Your goal => From the line with "Lemma deadline_does_not_bound_enqueue_witness : exists" through the line with "(Some s) (recordFailure", repeat the entries verbatim, both end lines included, and add nothing.

Stored data entries

(* ===== verification/Observed.v ===== *)
(** * What the observer sees of the pipeline

    The observer's calls about inputs along a run of the pipeline, and what the
    exporter's instruments show of them. The calls are steps of their own:
    [AppendContext] calls [OnAccepted] after its send on [appendCh], and the
    resolver calls [OnFlush] before it resolves the watchers of a batch; other
    goroutines move in between. *)

From S2P Require Import Prelude GoError Bytes Batch Manifest ObjStore Enqueuer Config Budget.
From S2P Require Import Watcher Accumulator Retry Committer Stages Pipeline PipelineInv Durability.
From S2P Require Import Progress Producer Desk Flush ExporterConfig Telemetry.
From stdpp Require Import list_tactics list_numbers sorting.

Local Open Scope Z_scope.

(** ** Events of a run *)

Section Run.
Context {St : Type} {HO : ObjectStore St} {HC : StoreContents St}.
Context (z : zstd_lib) (config : ProducerConfig) (runID : string).
Context (range : readyMap -> list uploadCompletion).
Implicit Types s : pipeline St.

(** The messages whose calls leave their select with success: they leave the
    callers and their watchers stay. *)
Definition accepted_between s s' : list appendMessage :=
  filter (fun m => msg_watcher m ∉ calling s' /\ is_Some (s_watchers (p_shared s') !! msg_watcher m))
    (f_callers (p_front s)).

(** The batch whose watchers the resolver resolves. *)
Definition flushed_between s s' : list pendingResolution :=
  match b_resolver (p_back s), b_resolver (p_back s') with
  | ResResolve rs, ResRelease _ => [rs]
  | _, _ => []
  end.

(** The pipeline with the calls that are between their send and [OnAccepted],
    and whether the resolver has reported the batch it has in hand. *)
Record observed := Obs {
  o_pipe : pipeline St;
  o_sent : list appendMessage;
  o_reported : bool;
}.

Definition flush_event (rs : pendingResolution) : event :=
  let ri := resolveItem rs in OnFlush (ri_reason ri) (ri_stats ri) (ri_err ri).
Lemma sample_consume : exists s, ConsumeMetrics sample_queue stored values unit (fun _ => 1) (fun _ => 1)
  (fun _ => inl (string_bytes "ab")) None (sample_exporter SignalTypeMetrics) tt
  (Some (sample_producer, initial DefaultProducerConfig NewInMemory)) (Some s)
  (recordDurableWait 0 None (recordEnqueueWait 0 (recordMarshal 2 0
     (recordRequestStartMetrics 1 1 fresh_telemetry)))) (Ret tt) /\
  within_format DefaultProducerConfig NewInMemory (p_shared s).
Proof.
  destruct sample_request as (s & Ha & Hfit). exists s. split; [|exact Hfit].
  apply consume_metrics; [reflexivity|].
  exact (marshal_done stored values None _ _ _ _ (string_bytes "ab") _ _ 0 0 None eq_refl Ha).
Qed.

Lemma ConsumeMetrics_durable_witness : exists s' m,
  msg_entries m = [string_bytes "ab"] /\ msg_metadata m = string_bytes "meta__" /\
  durably_stored stored DefaultProducerConfig (s_commits (p_shared (St := InMemory) s')) m.
Proof.
  destruct sample_consume as (s & Hc & Hfit).
  destruct (ConsumeMetrics_durable sample_queue stored values unit (fun _ => 1) (fun _ => 1)
    (fun _ => inl (string_bytes "ab")) None (sample_exporter SignalTypeMetrics) tt sample_producer _ _ _
    NewInMemory values_range sample_paths eq_refl (rtc_refl _ _) Hc) as (buf & s' & m & [= <-] & [= <-] & H1 & H2 & H3).
  exists s, m. split_and!; [exact H1|exact H2|exact (H3 Hfit)].
Defined.

Lemma ConsumeMetrics_counts_witness : exists s t, ConsumeMetrics sample_queue stored values unit
    (fun _ => 1) (fun _ => 1) (fun _ => inl (string_bytes "ab")) None (sample_exporter SignalTypeMetrics) tt
    (Some (sample_producer, initial DefaultProducerConfig NewInMemory)) s t (Ret tt) /\
  recorded requestsTotal t = [1] /\ recorded requestFailuresTotal t = [].
Proof.
  destruct sample_consume as (s & Hc & Hfit). do 2 eexists. split; [exact Hc|].
  exact (ConsumeMetrics_counts _ _ _ _ _ _ _ _ _ _ _ _ _ _ Hc).
Defined.

Lemma ConsumeLogs_durable_witness : exists s' m,
  msg_entries m = [string_bytes "ab"] /\ msg_metadata m = string_bytes "meta__" /\
  durably_stored stored DefaultProducerConfig (s_commits (p_shared (St := InMemory) s')) m.
Proof.
  destruct sample_append_awaited as (s & Ha & Hw & Hfit).
  pose (ld := [{| rl_attributes := (∅ : gmap string (Z + unit)); rl_records := tt |}]).
  assert (ConsumeLogs sample_queue stored values unit unit (fun _ => 1) (fun _ => inl (string_bytes "ab"))
    None (sample_exporter SignalTypeLogs) ld 5
    (Some (sample_producer, initial DefaultProducerConfig NewInMemory)) (Some s)
    (recordDurableWait 0 None (recordEnqueueWait 0 (recordMarshal 2 0
       (recordRequestStartLogs 1 fresh_telemetry)))) (Ret tt)) as Hc.
  { apply consume_logs; [reflexivity|].
    refine (marshal_done stored values None _ _ _ _ (string_bytes "ab") _ _ 0 0 None eq_refl _).
    exact (await_done stored values None (string_bytes "ab") (string_bytes "meta__") sample_producer _ _
      s s 0 0%nat _ None Ha (rtc_refl _ _) Hw (await_ch {| result := None; done := true; ch_closed := true |} None eq_refl)). }
  destruct (ConsumeLogs_durable sample_queue stored values unit unit (fun _ => 1)
    (fun _ => inl (string_bytes "ab")) None (sample_exporter SignalTypeLogs) ld 5 sample_producer _ _ _
    NewInMemory values_range sample_paths eq_refl (rtc_refl _ _) Hc)
    as (stamped & buf & s' & m & [= <-] & [= <-] & _ & H1 & H2 & H3).
  exists s, m. split_and!; [exact H1|exact H2|exact (H3 Hfit)].
Defined.

Lemma deadline_does_not_bound_enqueue_witness : exists (s : pipeline InMemory) w m,
  s_submitted (p_shared s) !! w = Some m /\ msg_entries m = [string_bytes "ab"].
Proof.
  destruct sample_append_awaited as (s & Ha & Hw & Hfit).
  destruct (deadline_does_not_bound_enqueue stored values CtxDeadlineExceeded (string_bytes "ab")
    (string_bytes "meta__") sample_producer (initial DefaultProducerConfig NewInMemory) fresh_telemetry
    (Some s) (recordFailure "durable_wait" (Sentinel CtxDeadlineExceeded) (recordEnqueueWait 0 fresh_telemetry))
    (or_intror eq_refl)) as (s' & w & m & _ & Hm & He & _).
  - exact (await_done stored values (Some (Sentinel CtxDeadlineExceeded)) (string_bytes "ab")
      (string_bytes "meta__") sample_producer _ _ s s 0 0%nat _ (Some (Sentinel CtxDeadlineExceeded))
      Ha (rtc_refl _ _) Hw (await_ctx _ _ _ eq_refl)).
  - exists s', w, m. split; [exact Hm|exact He].
Defined.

Written answer =>
Lemma deadline_does_not_bound_enqueue_witness : exists (s : pipeline InMemory) w m,
  s_submitted (p_shared s) !! w = Some m /\ msg_entries m = [string_bytes "ab"].
Proof.
  destruct sample_append_awaited as (s & Ha & Hw & Hfit).
  destruct (deadline_does_not_bound_enqueue stored values CtxDeadlineExceeded (string_bytes "ab")
    (string_bytes "meta__") sample_producer (initial DefaultProducerConfig NewInMemory) fresh_telemetry
    (Some s) (recordFailure "durable_wait" (Sentinel CtxDeadlineExceeded) (recordEnqueueWait 0 fresh_telemetry))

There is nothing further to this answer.